--- Input for this task ---

(** A time stamp of 64 bits is a text of digits and separators. *)
Lemma strftime_bounds (p : ascii → bool) us :
  0 ≤ us < 2 ^ 64 → (∀ c, is_digit c = true → p c = true) →
  p "-"%char = true → p "T"%char = true → p ":"%char = true → p "Z"%char = true →
  let s := strftime_rfc3339 (gmtime (us / 1000000)) in
  strlen s < 32 ∧ string_forallb p s = true.
Proof.
  intros Hus Hdig H1 H2 H3 H4. unfold gmtime.
  assert (Hsec : 0 ≤ us / 1000000 < 2 ^ 45)
    by (split; [apply Z.div_pos; lia|apply Z.div_lt_upper_bound; lia]).
  set (secs := us / 1000000) in *. clearbody secs.
  assert (Hdays : 0 ≤ secs / 86400 < 2 ^ 44)
    by (split; [apply Z.div_pos; lia|apply Z.div_lt_upper_bound; lia]).
  pose proof (civil_bounds _ Hdays) as Hc. destruct (civil_from_days _) as [[y m] d].
  destruct Hc as (Hy & Hm & Hd).
  assert (0 ≤ secs mod 86400 / 3600 < 100 ∧ 0 ≤ secs mod 86400 / 60 mod 60 < 100 ∧
          0 ≤ secs mod 86400 mod 60 < 100) as (Hh & Hmi & Hs)
    by (Z.to_euclidean_division_equations; lia).
  set (h := secs mod 86400 / 3600) in *. set (mi := secs mod 86400 / 60 mod 60) in *.
  set (sc := secs mod 86400 mod 60) in *. clearbody h mi sc.
  assert (Hall : ∀ n, 0 ≤ n → string_forallb p (print_u n) = true ∧ string_forallb p (print2 n) = true).
  { intros n Hn. split; eapply string_forallb_impl; try exact Hdig;
      [by apply print_u_digits|by apply print_u_pad_digits]. }
  assert (Hlen : ∀ n, 0 ≤ n < 100 → String.length (print2 n) = 2%nat)
    by (intros; apply print_u_pad_length; lia).
  unfold strftime_rfc3339. cbn [tm_year tm_mon tm_mday tm_hour tm_min tm_sec]. split.
  - pose proof (print_u_length y 12 ltac:(lia) ltac:(lia) ltac:(lia)).
    unfold strlen. rewrite !string_length_app, !Hlen by lia. cbn [String.length]. lia.
  - rewrite !string_forallb_app. cbn [string_forallb]. rewrite H1, H2, H3, H4.
    repeat match goal with |- context [string_forallb p (?g ?n)] =>
      rewrite (proj1 (Hall n ltac:(lia))) || rewrite (proj2 (Hall n ltac:(lia))) end. done.
Qed.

---

Task: Beginning with the line that holds "unfold strftime_rfc3339. cbn", copy the entries exactly to their last line, and leave out every earlier line.

Result of the exercise:
  unfold strftime_rfc3339. cbn [tm_year tm_mon tm_mday tm_hour tm_min tm_sec]. split.
  - pose proof (print_u_length y 12 ltac:(lia) ltac:(lia) ltac:(lia)).
    unfold strlen. rewrite !string_length_app, !Hlen by lia. cbn [String.length]. lia.
  - rewrite !string_forallb_app. cbn [string_forallb]. rewrite H1, H2, H3, H4.
    repeat match goal with |- context [string_forallb p (?g ?n)] =>
      rewrite (proj1 (Hall n ltac:(lia))) || rewrite (proj2 (Hall n ltac:(lia))) end. done.
Qed.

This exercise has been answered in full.